Franklin County District Attorney Mike Waters dismissed the charge against him a year ago, saying mental health professionals ruled that he wasn't competent to stand trial. He was committed to Central Regional Hospital in Butner for mental health treatment.

George Corbin, a psychiatrist hired by the defense, testified during a court hearing Monday that months of treatment and anti-psychotic drugs have now made Funes Machada competent for trial. But Corbin said he believes the teen was "extremely psychotic" at the time of the attack and was therefore not criminally responsible for his actions.

"Much of his psychosis over time ... has maintained sort of a religious component to it," Corbin said. "[He had] delusions or hallucinations that God was instructing him to do things, or alternatively, that there were evil spirits and dark shadows, including possessing his mother, that were directing his behavior and hers."

Funes Machada told Corbin and other psychiatrists that he was acting on orders from God when he killed his mother.

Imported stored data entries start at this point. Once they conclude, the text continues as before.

(** [ApprovalEvidence]: the words are sealed and recorded against the ticket. *)
Definition ApprovalEvidenceOf (cancelled : bool) (stored : Time) (call : Call) : answering ApprovalEvidence :=
  text ← answer_of (proposed_text call);
  sealed ← seal cancelled stored call text;
  _ ← ask_ticket (RecordInspection cancelled
        (MkInspectionInput (TC_Ref (Ca_Ticket call)) sealed (Ca_At call)));
  mret (MkApprovalEvidence ticketAnswerKind (TC_Ref (Ca_Ticket call)) (CR_Ref sealed) (CR_Digest sealed)).

(** Whether these are the words the decision was about. *)
Definition approved (cancelled : bool) (call : Call) (text : string) (s : S) : bool :=
  let evidence := Ca_ApprovalEvidence call in
  if negb (String.eqb (AE_Kind evidence) ticketAnswerKind) || negb (ApprovalEvidence_Valid evidence) ||
     negb (bool_decide (AE_Ticket evidence = TC_Ref (Ca_Ticket call))) || (Ca_ApprovalAtSeq call <=? 0)%Z
  then false
  else match content_get s cancelled (AE_Ref evidence) with
       | Err _ => false
       | Ok raw => match decodeTicketAnswer raw with
                   | None => false
                   | Some sealed => String.eqb (Tar_Text sealed) text &&
                                    String.eqb (ResultDigest raw) (AE_Digest evidence)
                   end
       end.

Definition require_approved (cancelled : bool) (call : Call) (text : string) : answering unit := fun '(s, m) =>
  Some ((s, m), if approved cancelled call text s then Ok tt else Err ErrTicketAnswerApproval).

(** [Answer]: the ticket is completed with what was approved. [now] is the
    instant it settles, [stored] the instant the content store reads. *)
Definition TicketAnswers_Answer (cancelled : bool) (stored now : Time) (call : Call) : answering ToolResult :=
  text ← answer_of (proposed_text call);
  _ ← require_approved cancelled call text;
  let snapshot := MkContentRef (AE_Ref (Ca_ApprovalEvidence call)) (AE_Digest (Ca_ApprovalEvidence call)) in
  _ ← ask_ticket (AwaitApproval cancelled
        (MkApprovalInput (TC_Ref (Ca_Ticket call)) (Ca_RunID call) (Ca_ApprovalAtSeq call) snapshot (Ca_At call)));
  claimed ← ask_ticket (ClaimExecution cancelled
        (MkClaimInput (TC_Ref (Ca_Ticket call)) (Ca_RunID call) (Ca_ApprovalAtSeq call) (Ca_At call)));
  match Tk_Active claimed with
  | None => answer_of (Err (ErrAnswerTicket TErrExecutionActive))
  | Some active =>
      sealed ← seal cancelled stored call text;
      _ ← finish_ticket (FinishExecution cancelled (MkFinishInput active TPhaseCompleted sealed now));
      mret (MkToolResult (CR_Ref sealed) (CR_Digest sealed) (Z.of_nat (String.length text))
              [] zeroCost false "" false "" 0 None "")
  end.
End Answering.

"Mr. Machada became increasingly convinced that, in fact, God wished to bring his mother home to him, and the command for him to kill her was related to that," Corbin testified, noting that Funes Machada tested his theory out by first punching his mother on the day of the attack.

When God didn't stop him from hitting her, Funes Machada believed the voices he was hearing were from God, so he went on with the attack to send his mother to heaven, Corbin testified.

"A person acting on a psychotic belief they are following the direction of God is very likely not going to appreciate the wrongfulness of their conduct because God can do no wrong," he added. "Anyone acting on the direction of God is, by definition, not doing wrong."

Waters said state psychiatrists agreed with Corbin's findings that Funes Machada was insane when he killed his mother.

"I just want to say I'm sorry if I let my family down, and I just hope God forgives me," Funes Machada said in court.

Superior Court Judge Henry Hight ruled Funes Machada not guilty by reason of insanity and committed him to state mental health facilities.

Corbin said such commitment is needed because Machada doesn't accept that he has a mental illness and won't continue taking his anti-psychotic medication unless ordered to do so. That makes him a danger to himself and others, Corbin said.

"To be quite honest with you, I would not want to see him in an unsecured setting," he said.